以總糖為評價指標，蕎麥米露酒制備工藝的正交實驗結果見表6。

表6 蕎麥浸泡酒液總糖正交實驗結果

由表6可知，最佳條件A3B3C3D3，由極差R的大小分析可知，對總糖含量結果的影響因素順序為：投入量>聲能處理時間>振蕩時間>溫度。由數據可知，與小米、燕麥米露浸泡酒液不同，蕎麥米露浸泡酒液總糖含量隨溫度升高而增加，因此，蕎麥米露最適溫度為40 ℃。

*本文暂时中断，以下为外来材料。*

(** An invariant of the steps is an invariant of the runs. *)
Lemma run_with_invariant (stepf : event -> t -> option t)
  (Q : event -> Prop) (P : t -> Prop) :
  (forall e d d', Q e -> P d -> stepf e d = Some d' -> P d') ->
  forall es d d',
    Forall Q es -> P d -> run_with stepf es d = Some d' -> P d'.
Proof.
  intros Hstep. induction es as [|e es IH]; simpl; intros d d' HQ HP Hrun.
  - now injection Hrun as <-.
  - destruct (stepf e d) as [d1|] eqn:E; [|discriminate].
    inversion HQ; subst. apply (IH d1 d'); eauto.
Qed.

Lemma Forall_True {A : Type} (l : list A) : Forall (fun _ => True) l.
Proof. induction l; constructor; auto. Qed.

Section Reach.

Variable B : Browser.
Variable w : phase -> nat.
Variable text : t -> string.
Variable final : t -> notice.
Variable rule : event -> nat -> phase -> phase -> nat -> nat
                -> list string -> list string -> Prop.
Variable resume : t -> t.
Variable stepf : event -> t -> option t.

Hypothesis Hrule : good_rule w rule.
Hypothesis Hresume : good_resume text final resume.
Hypothesis Hview :
  forall e d d', stepf e d = Some d' -> step_view B text rule resume d d' e.

Lemma reach_sound (imgs : list string) (es : list event) (d d' : t) :
  Sound text final imgs d -> run_with stepf es d = Some d' ->
  Sound text final imgs d'.
Proof.
  intros HS Hrun.
  apply (run_with_invariant stepf (fun _ => True) (Sound text final imgs))
    with (es := es) (d := d); try assumption; [|apply Forall_True].
  intros e d0 d1 _ H0 Hstep.
  exact (sound_step B w text final rule resume Hrule Hresume imgs e d0 d1 H0
           (Hview _ _ _ Hstep)).
Qed.

(** Every event uses up some of the potential. *)
Lemma reach_potential (imgs : list string) (es : list event) :
  forall d d',
    Sound text final imgs d -> run_with stepf es d = Some d' ->
    List.length es + potential w d' <= potential w d.
Proof.
  induction es as [|e es IH]; simpl; intros d d' HS Hrun.
  - injection Hrun as <-. lia.
  - destruct (stepf e d) as [d1|] eqn:E; [|discriminate].
    pose proof (Hview _ _ _ E) as Hv.
    pose proof (potential_step B w text final rule resume Hrule Hresume
                  imgs e d d1 HS Hv) as Hlt.
    pose proof (sound_step B w text final rule resume Hrule Hresume
                  imgs e d d1 HS Hv) as HS1.
    specialize (IH d1 d' HS1 Hrun). lia.
Qed.

Lemma reach_saves (href : string) (imgs names : list string) (es : list event) :
  (forall i, i < List.length imgs ->
             nth_error names i = Some (image_filename B href (nth i imgs ""%string) i)) ->
  (forall i j f, nth_error names i = Some f -> nth_error names j = Some f -> i = j) ->
  forall d d',
    fired_at href es ->
    Sound text final imgs d -> Saves names d ->
    run_with stepf es d = Some d' ->
    Saves names d'.
Proof.
  intros Hnth Hinj d d' Hes HS HV Hrun.
  assert (H : Sound text final imgs d' /\ Saves names d'); [|apply H].
  apply (run_with_invariant stepf
           (fun e => match e with Fire _ h => h = href | _ => True end)
           (fun d => Sound text final imgs d /\ Saves names d))
    with (es := es) (d := d); try assumption; [|now split].
  intros e d0 d1 He [H0 V0] Hstep. pose proof (Hview _ _ _ Hstep) as Hv. split.
  - exact (sound_step B w text final rule resume Hrule Hresume imgs e d0 d1 H0 Hv).
  - exact (saves_step B w text final rule resume Hrule Hresume href imgs names
             Hnth Hinj e d0 d1 H0 V0 He Hv).
Qed.

End Reach.

(** The names of a run are pairwise distinct. *)
Lemma filenames_length (B : Browser) (href : string) (imgs : list string) :
  List.length (filenames_prefix_once B href imgs) = List.length imgs.
Proof.
  unfold filenames_prefix_once. cbv zeta.
  rewrite length_map, length_combine, length_seq. lia.
Qed.

Lemma filenames_inj (B : Browser) (href : string) (imgs : list string)
  (i j : nat) (f : string) :
  nth_error (filenames_prefix_once B href imgs) i = Some f ->
  nth_error (filenames_prefix_once B href imgs) j = Some f ->
  i = j.
Proof.
  intros Hi Hj.
  assert (Hli : i < List.length imgs).
  { rewrite <- (filenames_length B href). apply nth_error_Some. congruence. }
  assert (Hlj : j < List.length imgs).
  { rewrite <- (filenames_length B href). apply nth_error_Some. congruence. }
  rewrite (filenames_prefix_once_nth B href imgs i Hli) in Hi.
  rewrite (filenames_prefix_once_nth B href imgs j Hlj) in Hj.
  injection Hi as Hi. injection Hj as Hj.
  apply (image_filename_index B href href
           (nth i imgs ""%string) (nth j imgs ""%string)). congruence.
Qed.

(** *** Initial states *)

Lemma core_initial (imgs : list string) (interval : nat) (d : t) :
  images d = imgs ->
  promises d = repeat Scheduled (List.length imgs) ->
  pending d = timers interval 0 (List.length imgs) ->
  Core imgs d.
Proof.
  intros Hi Hp Ht. constructor; rewrite ?Hp, ?Ht, ?starts_timers.
  - assumption.
  - apply repeat_length.
  - apply seq_NoDup.
  - intros i Hin. apply in_seq in Hin. apply nth_error_repeat. lia.
  - intros i Hin. apply in_seq.
    assert (Hlt : i < List.length (repeat Scheduled (List.length imgs)))
      by (apply nth_error_Some; congruence).
    rewrite repeat_length in Hlt. lia.
Qed.

Lemma filter_repeat_scheduled (f : phase -> bool) (n : nat) :
  f Scheduled = false -> filter f (repeat Scheduled n) = [].
Proof. intros H. induction n; simpl; [reflexivity | now rewrite H]. Qed.

Lemma sum_repeat_scheduled (w : phase -> nat) (n : nat) :
  list_sum (map w (repeat Scheduled n)) = w Scheduled * n.
Proof. induction n as [|n IH]; simpl; [lia | rewrite IH; lia]. Qed.

Lemma removals_timers (interval n : nat) :
  forall i, filter (fun tm => negb (is_start tm)) (timers interval i n) = [].
Proof.
  induction n as [|n IH]; intros i; [reflexivity|].
  change (timers interval i (S n))
    with ({| cb := StartTask i; delay := i * interval |}
            :: timers interval (S i) n).
  cbn [filter is_start cb negb]. apply IH.
Qed.

Lemma new_sound (imgs : list string) :
  Sound status_text final_notice imgs (new imgs).
Proof.
  destruct imgs as [|img imgs].
  - constructor; try discriminate; try reflexivity.
    constructor; try reflexivity; try constructor.
    + intros i [].
    + intros [|i] H; discriminate.
  - rewrite new_fields. cbv zeta.
    constructor;
      cbn [processedCount failedCount images statusDiv pending promises notices join].
    + now apply (core_initial _ 200).
    + now rewrite filter_repeat_scheduled.
    + now rewrite filter_repeat_scheduled.
    + discriminate.
    + intros _. split; [reflexivity|]. split; [reflexivity|].
      apply forallb_is_start_timers.
    + discriminate.
Qed.

Lemma new_potential (imgs : list string) :
  potential weight (new imgs) <= 5 * List.length imgs + 2.
Proof.
  destruct imgs as [|img imgs]; [cbn; lia|].
  rewrite new_fields. cbv zeta. unfold potential.
  cbn [promises pending join].
  rewrite sum_repeat_scheduled, removals_timers. cbn [weight List.length]. lia.
Qed.

Lemma new_saves (names : list string) (imgs : list string) :
  Saves names (new imgs).
Proof.
  assert (Hsch : forall i ph,
             nth_error (promises (new imgs)) i = Some ph -> ph = Scheduled).
  { destruct imgs as [|img imgs].
    - intros [|i] ph H; discriminate.
    - rewrite new_fields. cbv zeta. cbn [promises].
      intros i ph H. apply nth_error_In, repeat_spec in H. assumption. }
  assert (Hdl : downloads (new imgs) = [] /\ shares (new imgs) = []).
  { destruct imgs; [split; reflexivity|]. rewrite new_fields. now split. }
  destruct Hdl as [Hd Hs].
  constructor; rewrite ?Hd, ?Hs.
  - intros i ph g Hi Hg. apply Hsch in Hi. subst ph. discriminate.
  - intros g [].
  - constructor.
  - intros g [].
  - constructor.
Qed.

End Instances.

(** ** More on the runs of the class *)

Section ClassRuns.

Import ImageDownloader RunSpec RunView ListFacts RunFacts ViewFacts SoundFacts
  Instances.

Local Open Scope list_scope.

Variable B : Browser.

Lemma class_reach (imgs : list string) (es : list event) (d : t) :
  run B es (new imgs) = Some d -> Sound status_text final_notice imgs d.
Proof.
  rewrite class_run_with. intros Hrun.
  exact (reach_sound B weight status_text final_notice (class_rule B)
           processImages_resume (step B) (class_rule_good B) class_resume_good
           (class_step_view B) imgs es _ d (new_sound imgs) Hrun).
Qed.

以可溶性蛋白為評價指標，蕎麥米露酒制備工藝的正交實驗結果見第7頁表7。

由表7可知，最佳條件為A3B3C1D3，由極差R的大小分析可知，對可溶性蛋白含量結果的影響因素順序為：投入量>溫度>振蕩時間>聲能處理時間。由數據可知，投入量和溫度對可溶性蛋白質含量影響因素較大，蕎麥米浸泡酒液的最適聲能處理時間為10 min，與小米、燕麥米露浸泡酒液不同。

表7 蕎麥浸泡酒液蛋白質正交實驗結果

綜合蕎麥米浸泡酒液的總糖含量和可溶性蛋白含量兩個指標來看，聲能處理時間對總糖含量的影響比可溶性蛋白含量大，于是選C3為最佳振蕩時間，因此，本文認為蕎麥米露酒最佳制備條件為A3B3C3D3，即，振蕩時間3 d，投入量90 g/L，聲能處理時間30 min，溫度40 ℃。

3 結論

本實驗以總糖和可溶性蛋白為評價指標，研究了三種小雜糧浸泡酒的最佳工藝條件。小米浸泡酒的最佳工藝條件為：振蕩時間3 d，投入量90 g/L，聲能處理時間10 min，溫度40 ℃；燕麥米泡酒的最佳工藝條件為：振蕩時間3 d，投入量90 g/L，聲能處理時間30 min，溫度40 ℃；蕎麥米浸泡酒的最佳工藝條件為：振蕩時間3 d，投入量90 g/L，聲能處理時間30 min，溫度40 ℃。